16 Manufacturer reporting, data protection

16.1 The customer acknowledges that NETKUM processes customer-related data such as sales prices and quantities as well as names and addresses of customers and passes this data on to manufacturers/suppliers as part of periodic manufacturer reporting.

16.2 Furthermore, the customer agrees that NETKUM may process customer-related data for the purpose of checking the customer's creditworthiness and disclose it to the credit insurance company commissioned by NETKUM.


17 Transfer
Rights and/or obligations arising from individual contracts (deliveries, services) may only be transferred by the customer with the prior written consent of NETKUM.

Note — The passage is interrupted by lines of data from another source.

Lemma cle_reward_with_yaw_witness :
  fst (CLE_Reward.get_reward (mkStore reward_default (input_at 0 [7%Z])))
    = Ok (Float (Rmax (- 15) (- 20) - 3.0 * Rabs (- 2))).
Proof.
  apply (cle_reward_with_yaw
           (mkStore reward_default (input_at 0 [7%Z])) 7%Z
           (mkReplay 1 {[ 7%Z := scene7 ]}) 20 (-2) 3.0);
    reflexivity.
Defined.

Lemma cle_reward_records_stop_error_witness :
  let st := mkStore reward_default (input_at 0 [7%Z]) in
  let self' := st_self (snd (CLE_Reward.get_reward st)) in
  exists s d,
    scene_indices (st_input st) = [s] /\
    metric_value (ms_scene_metric_results (CLE_Reward.metric_set self')) s
      "displacement_error_l2" (frame_index (st_input st) + 1) = Ok d /\
    CLE_Reward.stop_error self' = Some d /\
    CLE_Reward.stop_flag self' = CLE_Reward.stop_flag (st_self st) /\
    CLE_Reward.stop_thresh self' = CLE_Reward.stop_thresh (st_self st).
Proof.
  apply (cle_reward_records_stop_error
           (mkStore reward_default (input_at 0 [7%Z]))
           (Float (py_max (- 15) (- 20) - 3.0 * Rabs (- 2)))).
  reflexivity.
Defined.

(** Two scene indices: the assertion fails and the metric set has not
    counted an evaluation.  One scene index: it has counted one. *)
Lemma cle_get_reward_scene_assertion_witness :
  CLE_Reward.get_reward (mkStore reward_default (input_at 0 [7%Z; 8%Z]))
    = (Raise AssertionError, mkStore reward_default (input_at 0 [7%Z; 8%Z])) /\
  evaluations
    (CLE_Reward.metric_set
       (st_self (snd (CLE_Reward.get_reward
                        (mkStore reward_default (input_at 0 [7%Z]))))))
    = 1%nat.
Proof.
  split.
  - apply (proj1 (cle_get_reward_scene_assertion
                    (mkStore reward_default (input_at 0 [7%Z; 8%Z])))).
    simpl. discriminate.
  - rewrite (proj1 (proj2 (cle_get_reward_scene_assertion
                             (mkStore reward_default (input_at 0 [7%Z])))
                      7%Z eq_refl)).
    reflexivity.
Defined.

(** Without the yaw metric the call fails although [use_yaw] is off. *)
Lemma cle_reward_reads_yaw_unconditionally_witness :
  CLE_Reward.use_yaw reward_without_yaw_metric = Some false /\
  fst (CLE_Reward.get_reward
         (mkStore reward_without_yaw_metric (input_at 0 [7%Z])))
    = Raise (KeyError (KStr "yaw_error_ca")).
Proof.
  split; [reflexivity|].
  apply (cle_reward_reads_yaw_unconditionally
           (mkStore reward_without_yaw_metric (input_at 0 [7%Z])) 7%Z
           (mkReplay 1 {[ 7%Z := scene7_without_yaw ]}) scene7_without_yaw
           (mkTensor [3%nat] [0; 20; 4]) (mkTensor [] [20]));
    reflexivity.
Defined.
(** The bucket after the rows that contribute a reading. *)
Definition add_reading (bucket : bucket_t) (row : csv_row) : bucket_t :=
  match reading row with
  | Some (key, ratio) => bucket_append bucket key ratio
  | None => bucket
  end.

(** The keys of a bucket are distinct and none of its lists is empty. *)
Definition bucket_ok (bucket : bucket_t) : Prop :=
  NoDup (fst <$> bucket) /\ Forall (fun e => snd e <> []) bucket.

Definition point_key (p : InterestPoint F) : Z * pystr := (model_id p, month p).

(** A line of the raw Naver file. *)
Definition sample_line (id date ratio : string) : csv_row :=
  Csv.of_cells [Py.lit "model_id"; Py.lit "date"; Py.lit "ratio"]
    [Py.lit id; Py.lit date; Py.lit ratio].

(** A store that holds a Google value for model 1 in January 2024. *)
Definition sample_store : gmap (Z * pystr) (gmap string (cell F)) :=
  {[ (1, Py.lit "2024-01-01") :=
       {[ "google_trend_index" := CInt 42; "created_at" := CTime 0 ]} ]}.

End WithFloat.

End Interest.
(* ===================================================================== *)
(** ** Properties                                                         *)
(* ===================================================================== *)

Example lit_glyphs : Py.lit "9118 697▲" = [57; 49; 49; 56; 32; 54; 57; 55; 9650].
Proof. reflexivity. Qed.

Example parse_change_up :
  Normalizer.parse_change_field (Py.lit "9118 697▲") = Some 697.
Proof. vm_compute. reflexivity. Qed.
Example parse_int_ex :
  Normalizer.parse_int_from_str (Py.lit "12,345대") = Some 12345.
Proof. vm_compute. reflexivity. Qed.
Example normalize_row_ex :
  Normalizer.normalize_row
    [Py.lit "1"; Py.lit ""; Py.lit "쏘렌토"; Py.lit "9,118"; Py.lit "17.7 %";
     Py.lit "9118 697▲"; Py.lit "6578 351▼"]
  = Some [Py.lit "1"; Py.lit "쏘렌토"; Py.lit "9118"; Py.lit "17.7"; Py.lit "697"; Py.lit "-351"].
Proof. vm_compute. reflexivity. Qed.

(** *** Facts about the string primitives *)

Section PyFacts.
Import Py.

Lemma isspace_In c : isspace c = true -> In c whitespace_codepoints.
Proof.
  unfold isspace. rewrite existsb_exists. intros (x & Hin & Heq).
  apply Z.eqb_eq in Heq. now subst.
Qed.

Lemma isspace_not_digit c : isspace c = true -> isdigit c = false.
Proof.
  intros H%isspace_In. unfold whitespace_codepoints in H. simpl in H.
  repeat (destruct H as [<- | H]; [vm_compute; reflexivity |]).
  contradiction.
Qed.

Lemma isdigit_not_space c : isdigit c = true -> isspace c = false.
Proof.
  intros Hd. destruct (isspace c) eqn:Hs; [|reflexivity].
  apply isspace_not_digit in Hs. congruence.
Qed.

Lemma digits_of_app s t : digits_of (s ++ t) = digits_of s ++ digits_of t.
Proof. unfold digits_of. apply List.filter_app. Qed.

Lemma digits_of_spaces ws : forallb isspace ws = true -> digits_of ws = [].
Proof.
  induction ws as [|w ws IH]; simpl; [reflexivity|].
  intros [Hw Hws]%andb_prop. rewrite (isspace_not_digit _ Hw). auto.
Qed.

Lemma lstrip_with_spec blank s :
  exists ws, s = ws ++ lstrip_with blank s /\ forallb blank ws = true.
Proof.
  induction s as [|c s IH]; simpl.
  - exists []. split; reflexivity.
  - destruct (blank c) eqn:Hc.
    + destruct IH as (ws & Heq & Hws). exists (c :: ws). split.
      * simpl. f_equal. exact Heq.
      * simpl. now rewrite Hc.
    + exists []. split; reflexivity.
Qed.

Lemma rstrip_with_spec blank s :
  exists ws, s = rstrip_with blank s ++ ws /\ forallb blank ws = true.
Proof.
  induction s as [|c s IH]; simpl.
  - exists []. split; reflexivity.
  - destruct IH as (ws & Heq & Hws).
    destruct (rstrip_with blank s) as [|r rs] eqn:Hr.
    + simpl in Heq. subst ws. destruct (blank c) eqn:Hc.
      * exists (c :: s). split; [reflexivity|]. simpl. now rewrite Hc.
      * exists s. split; [reflexivity|assumption].
    + exists ws. split; [|assumption]. simpl. f_equal. exact Heq.
Qed.

Lemma strip_spec s :
  exists ws1 ws2, s = ws1 ++ strip s ++ ws2 /\
    forallb isspace ws1 = true /\ forallb isspace ws2 = true.
Proof.
  destruct (lstrip_with_spec isspace s) as (ws1 & H1 & Hw1).
  destruct (rstrip_with_spec isspace (lstrip_with isspace s)) as (ws2 & H2 & Hw2).
  exists ws1, ws2. unfold strip. rewrite <- H2. auto.
Qed.

Lemma digits_of_strip s : digits_of (strip s) = digits_of s.
Proof.
  destruct (strip_spec s) as (ws1 & ws2 & Heq & H1 & H2).
  rewrite Heq at 2. rewrite !digits_of_app.
  rewrite (digits_of_spaces _ H1), (digits_of_spaces _ H2).
  now rewrite app_nil_r.
Qed.

Lemma digits_of_remove_commas s : digits_of (remove_commas s) = digits_of s.
Proof.
  induction s as [|c s IH]; [reflexivity|].
  unfold remove_commas. rewrite filter_cons. fold (remove_commas s).
  destruct (decide (c ≠ comma)) as [Hc|Hc].
  - simpl. now rewrite IH.
  - apply dec_stable in Hc. subst c. simpl. exact IH.
Qed.

Lemma digits_of_all_digits s : forallb isdigit (digits_of s) = true.
Proof.
  induction s as [|c s IH]; simpl; [reflexivity|].
  destruct (isdigit c) eqn:Hc; simpl; [now rewrite Hc|assumption].
Qed.

Lemma findall_digits_from_concat cur s :
  concat (findall_digits_from cur s) = rev cur ++ digits_of s.
Proof.
  revert cur; induction s as [|c s IH]; intros cur; simpl.
  - destruct cur; simpl; [reflexivity|]. now rewrite !app_nil_r.
  - destruct (isdigit c) eqn:Hc.
    + rewrite IH. simpl. now rewrite <- app_assoc.
    + destruct cur as [|d cur]; simpl.
      * apply IH.
      * now rewrite IH.
Qed.

Lemma findall_digits_join s : join_empty (findall_digits s) = digits_of s.
Proof. apply (findall_digits_from_concat [] s). Qed.

Lemma findall_digits_from_nil cur s :
  findall_digits_from cur s = [] <-> cur = [] /\ digits_of s = [].
Proof.
  revert cur; induction s as [|c s IH]; intros cur; simpl.
  - destruct cur; simpl; split; try tauto; try discriminate.
    intros [? _]; discriminate.
  - destruct (isdigit c) eqn:Hc.
    + rewrite IH. split; [intros [? _]; discriminate | intros [_ ?]; discriminate].
    + destruct cur; simpl.
      * apply IH.
      * split; [discriminate | intros [? _]; discriminate].
Qed.

Lemma findall_digits_nil s : findall_digits s = [] <-> digits_of s = [].
Proof. unfold findall_digits. rewrite findall_digits_from_nil. tauto. Qed.

Lemma int_body_digits ds : forall acc b,
  forallb isdigit ds = true -> ds <> [] \/ b = true ->
  int_body acc b ds
  = Some (fold_left (fun a c => a * 10 + default 0 (digit_value c)) ds acc).
Proof.
  induction ds as [|c ds IH]; intros acc b Hall Hne; simpl.
  - destruct Hne as [Hne | ->]; [congruence | reflexivity].
  - simpl in Hall. apply andb_prop in Hall as [Hc Hds].
    unfold isdigit in Hc. destruct (digit_value c) as [d|] eqn:Hd; [|discriminate].
    simpl. apply IH; auto.
Qed.

Lemma rstrip_with_id blank s :
  forallb (fun c => negb (blank c)) s = true -> rstrip_with blank s = s.
Proof.
  induction s as [|c s IH]; simpl; [reflexivity|].
  intros [Hc Hs]%andb_prop. rewrite (IH Hs).
  destruct s; [|reflexivity]. apply negb_true_iff in Hc. now rewrite Hc.
Qed.

Lemma strip_with_id blank s :
  forallb (fun c => negb (blank c)) s = true ->
  rstrip_with blank (lstrip_with blank s) = s.
Proof.
  intros Hns. destruct s as [|c s]; [reflexivity|].
  pose proof Hns as Hns'. simpl in Hns'. apply andb_prop in Hns' as [Hc _].
  apply negb_true_iff in Hc. simpl lstrip_with. rewrite Hc.
  now apply rstrip_with_id.
Qed.

Lemma int_blank_isspace c : int_blank c = true -> isspace c = true.
Proof. unfold int_blank. now intros [? _]%andb_prop. Qed.

Lemma digits_not_int_blank ds :
  forallb isdigit ds = true -> forallb (fun c => negb (int_blank c)) ds = true.
Proof.
  intros Hall. apply forallb_forall. intros c Hin. apply negb_true_iff.
  destruct (int_blank c) eqn:Hb; [|reflexivity].
  apply int_blank_isspace, isspace_not_digit in Hb.
  pose proof (proj1 (forallb_forall _ _) Hall c Hin). congruence.
Qed.

(** [int] applied to a non-empty string of decimal digits never fails and
    returns the number the digits denote. *)
Lemma int_digits ds :
  forallb isdigit ds = true -> ds <> [] -> int ds = Some (decimal_value ds).
Proof.
  intros Hall Hne. unfold int.
  rewrite (strip_with_id _ _ (digits_not_int_blank _ Hall)).
  assert (Hbody : int_body 0 false ds = Some (decimal_value ds)).
  { apply int_body_digits; auto. }
  destruct ds as [|c ds]; [congruence|].
  simpl in Hall. apply andb_prop in Hall as [Hc _].
  destruct (decide (c = 43)) as [->|H43]; [vm_compute in Hc; discriminate|].
  destruct (decide (c = 45)) as [->|H45]; [vm_compute in Hc; discriminate|].
  destruct c as [|p|p]; try exact Hbody.
  do 6 (destruct p as [p|p|]; try exact Hbody); congruence.
Qed.

Lemma int_join_findall s :
  digits_of s <> [] ->
  int (join_empty (findall_digits s)) = Some (decimal_value (digits_of s)).
Proof.
  intros Hne. rewrite findall_digits_join.
  apply int_digits; [apply digits_of_all_digits | assumption].
Qed.

Lemma split_from_spaces ws : forall cur,
  forallb isspace ws = true -> split_from cur ws = split_from cur [].
Proof.
  induction ws as [|w ws IH]; intros cur; simpl; [reflexivity|].
  intros [Hw Hws]%andb_prop. rewrite Hw.
  destruct cur; simpl.
  - now rewrite (IH [] Hws).
  - now rewrite (IH [] Hws).
Qed.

18 Place of jurisdiction and applicable law
The exclusive place of jurisdiction is the registered office of NETKUM. However, NETKUM is also entitled to sue the customer at their registered office.
The legal relationship is governed exclusively by Swiss substantive law. The provisions of the Vienna Sales Convention (CISG) and the conflict of law rules of the Federal Act on Private International Law are expressly excluded.


19 Validity
These terms and conditions are valid until further notice. They may be amended by NETKUM at any time.